Among other items, the bill would:
- increase benefit/contribution limits for qualified plans, along the lines of the provisions of H.R. 10
- permit owners of partnerships and S Corporations to receive plan loans under the same rules applicable to employees and owners of incorporated businesses
- count employer matching contributions toward top-heavy minimum contribution requirements and simplify the definition of key employee
- exclude elective deferrals in applying the deduction limits to other contributions.
- increase the annual limitation on the amount of deductible contributions to a profit-sharing or stock bonus plan from 15% to 25% of compensation
- eliminate the 25% of salary rule for defined contribution plans
- reduce the maximum vesting period to three years from five under current law
- simplify the minimum distribution rules, and reduce the excise tax applicable to failures from 50% to 10%
- reduce the hardship participation penalty to 6 months from 12 months currently
- allow for rollovers between 401(k)s, 403(b)s, 457 plans, or an IRA to a 401(k), 403(b) or governmental 457 plan of a subsequent employer
- allow for rollovers of after-tax contributions to a new employer plan (if they were willing to accept them)

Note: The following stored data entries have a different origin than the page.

(* ===== verification/CString.v ===== *)
(** * C strings (kernel/string.c, user/ulib.c)

    The string functions on a [char*] as functions on the bytes from the pointer
    to the end of its object; [None] is an access past the end of the object.
    [cut n s] is the string in a field of [n] bytes: the bytes before the first
    NUL or the end of the field. *)

From S2P Require Import Prelude.

Open Scope Z_scope.

(** ** kernel/string.c *)

Fixpoint memcmp (s1 s2 : list Z) (n : nat) {struct n} : option Z :=
  match n with
  | O => Some 0
  | S n' =>
      match s1, s2 with
      | a :: t1, b :: t2 => if negb (a =? b) then Some (a - b) else memcmp t1 t2 n'
      | _, _ => None
      end
  end.

Fixpoint strncmp (p q : list Z) (n : nat) {struct n} : option Z :=
  match n with
  | O => Some 0
  | S n' =>
      match p with
      | a :: p' =>
          if a =? 0 then match q with b :: _ => Some (a - b) | [] => None end
          else match q with
               | b :: q' => if a =? b then strncmp p' q' n' else Some (a - b)
               | [] => None
               end
      | [] => None
      end
  end.

(** The bytes strncpy() stores at [s]: [n] of them. *)
Fixpoint strncpy (t : list Z) (n : nat) {struct n} : option (list Z) :=
  match n with
  | O => Some []
  | S n' =>
      match t with
      | [] => None
      | c :: t' => if c =? 0 then Some (0 :: replicate n' 0)
                   else match strncpy t' n' with Some r => Some (c :: r) | None => None end
      end
  end.

(** The loop of safestrcpy(), [n] being the room left before the final NUL. *)
Fixpoint safestrcpy_loop (t : list Z) (n : nat) {struct n} : option (list Z) :=
  match n with
  | O => Some [0]
  | S n' =>
      match t with
      | [] => None
      | c :: t' => if c =? 0 then Some [0; 0]
                   else match safestrcpy_loop t' n' with Some r => Some (c :: r) | None => None end
      end
  end.

(** The bytes safestrcpy() stores at [s]. *)
Definition safestrcpy (t : list Z) (n : Z) : option (list Z) :=
  if n <=? 0 then Some [] else safestrcpy_loop t (Z.to_nat (n - 1)).

Fixpoint strlen (s : list Z) : option nat :=
  match s with
  | [] => None
  | c :: t => if c =? 0 then Some 0%nat else match strlen t with Some n => Some (S n) | None => None end
  end.

(** ** user/ulib.c *)

(** strlen() and memcmp() have the text of the kernel's; a [char] is unsigned on RISC-V. *)
Definition u_strlen : list Z -> option nat := strlen.
Definition u_memcmp : list Z -> list Z -> nat -> option Z := memcmp.

(** The bytes strcpy() stores, the NUL included. *)
Fixpoint u_strcpy (t : list Z) : option (list Z) :=
  match t with
  | [] => None
  | c :: t' => if c =? 0 then Some [0] else match u_strcpy t' with Some r => Some (c :: r) | None => None end
  end.

Fixpoint u_strcmp (p q : list Z) : option Z :=
  match p, q with
  | a :: p', b :: q' => if negb (a =? 0) && (a =? b) then u_strcmp p' q' else Some (a - b)
  | _, _ => None
  end.

(** The suffix strchr() points at, or [Some None] for the null pointer. *)
Fixpoint u_strchr (s : list Z) (c : Z) : option (option (list Z)) :=
  match s with
  | [] => None
  | x :: t => if x =? 0 then Some None else if x =? c then Some (Some s) else u_strchr t c
  end.

Fixpoint atoi_loop (s : list Z) (n : Z) : option Z :=
  match s with
  | [] => None
  | c :: t => if (48 <=? c) && (c <=? 57) then atoi_loop t (s32 (s32 (s32 (n * 10) + c) - 48)) else Some n
  end.
Definition atoi (s : list Z) : option Z := atoi_loop s 0.

(** ** The string in a field *)

Fixpoint cut (n : nat) (s : list Z) : list Z :=
  match n, s with
  | S n', c :: t => if c =? 0 then [] else c :: cut n' t
  | _, _ => []
  end.

(** [s] may be read up to [n] bytes: it is that long, or has a NUL before. *)
Fixpoint readable (n : nat) (s : list Z) : bool :=
  match n, s with
  | O, _ => true
  | S _, [] => false
  | S n', c :: t => (c =? 0) || readable n' t
  end.

Lemma readable_length n s : (n <= length s)%nat -> readable n s = true.
Proof.
  revert s. induction n as [|n IH]; intros [|c s] H; cbn in *; [done|done|lia|].
  rewrite IH by lia. apply orb_true_r.
Qed.

Lemma cut_length n s : (length (cut n s) <= n)%nat.
Proof.
  revert s. induction n as [|n IH]; intros [|c s]; cbn; try lia. destruct (c =? 0); cbn; [lia|].
  specialize (IH s). lia.
Qed.

Lemma cut_no_nul n s : 0 ∉ cut n s.
Proof.
  revert s. induction n as [|n IH]; intros [|c s]; cbn; try apply not_elem_of_nil.
  destruct (Z.eqb_spec c 0); [apply not_elem_of_nil|]. apply not_elem_of_cons. split; [lia|apply IH].
Qed.

(** strncmp() compares the strings in two fields of [n] bytes. *)
Lemma strncmp_spec n p q :
  readable n p = true -> readable n q = true ->
  exists r, strncmp p q n = Some r /\ (r = 0 <-> cut n p = cut n q).
Proof.
  revert p q. induction n as [|n IH]; intros p q Hp Hq; cbn in *; [by exists 0|].
  destruct p as [|a p]; [done|]. destruct q as [|b q]; [done|].
  destruct (Z.eqb_spec a 0) as [->|Ha].
  - exists (0 - b). split; [done|]. destruct (Z.eqb_spec b 0) as [->|Hb]; [done|]. split; [lia|done].
  - destruct (Z.eqb_spec a b) as [<-|Hab].
    + destruct (Z.eqb_spec a 0) as [|_]; [done|]. cbn in Hp, Hq. destruct (IH p q Hp Hq) as (r & -> & Hr).
      exists r. split; [done|]. rewrite Hr. split; [by intros ->|]. by intros [= ->].
    + exists (a - b). split; [done|]. split; [lia|]. destruct (b =? 0); [done|]. intros [= E _]. lia.
Qed.

(** strncpy() stores the string, padded with NULs to [n] bytes. *)
Lemma strncpy_spec n t :
  readable n t = true -> strncpy t n = Some (cut n t ++ replicate (n - length (cut n t)) 0).
Proof.
  revert t. induction n as [|n IH]; intros t Ht; cbn in *; [done|]. destruct t as [|c t]; [done|].
  destruct (c =? 0); cbn in Ht |- *; [done|]. by rewrite IH.
Qed.

Lemma cut_pad n s m : (length s <= n)%nat -> 0 ∉ s -> cut n (s ++ replicate m 0) = s.
Proof.
  revert s. induction n as [|n IH]; intros [|c s] Hl Hz; cbn in *; try done; try lia.
  - by destruct m.
  - apply not_elem_of_cons in Hz as [Hc Hz]. rewrite (proj2 (Z.eqb_neq _ _)) by lia. by rewrite IH by (try lia; done).
Qed.

Lemma strncpy_cut n t r : readable n t = true -> strncpy t n = Some r -> length r = n /\ cut n r = cut n t.
Proof.
  intros Ht. rewrite strncpy_spec by done. intros [= <-]. pose proof (cut_length n t). split.
  - rewrite length_app, length_replicate. lia.
  - apply cut_pad; [done|apply cut_no_nul].
Qed.

(** safestrcpy() stores at most [n] bytes, and the field then holds the string cut
    to [n - 1] bytes, NUL-terminated. *)
Lemma safestrcpy_spec n t :
  readable n t = true ->
  exists r, safestrcpy t (Z.of_nat (S n)) = Some r /\ (length r <= S n)%nat /\
            exists k, r = cut n t ++ 0 :: replicate k 0.
Proof.
  intros Ht. unfold safestrcpy. rewrite (proj2 (Z.leb_gt _ _)) by lia.
  replace (Z.to_nat (Z.of_nat (S n) - 1)) with n by lia.
  revert t Ht. induction n as [|n IH]; intros t Ht; cbn in *.
  - exists [0]. split; [done|]. split; [cbn; lia|]. exists 0%nat. by destruct t.
  - destruct t as [|c t]; [done|]. destruct (c =? 0); cbn in Ht.
    + exists [0; 0]. split; [done|]. split; [cbn; lia|]. by exists 1%nat.
    + destruct (IH t Ht) as (r & -> & Hl & k & ->). eexists. split; [done|]. split; [cbn in *; lia|]. by exists k.
Qed.

Lemma strlen_spec s : 0 ∈ s -> strlen s = Some (length (cut (length s) s)).
Proof.
  induction s as [|c s IH]; intros H; [by apply not_elem_of_nil in H|]. cbn.
  destruct (Z.eqb_spec c 0) as [->|Hc]; [done|]. rewrite IH by set_solver. done.
Qed.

- give the IRS the ability to waive the 60-day rule on rollovers
- conform the treatment of 401(k) plans to the treatment of defined benefit plans and money purchase plans in “same desk” situations, so that when an employee’s company is acquired by another business, the employee would meet the separation from service definition
- repeal the current liability full funding limit on employer contributions to defined benefit plans
- increase the notice requirements when a pension plan amendment “significantly” reduces future benefit accruals
- require annual benefit statements for participants in defined contribution plans, and one every three years in defined benefit plans (unless provided an annual notice of their right to get one from their employer)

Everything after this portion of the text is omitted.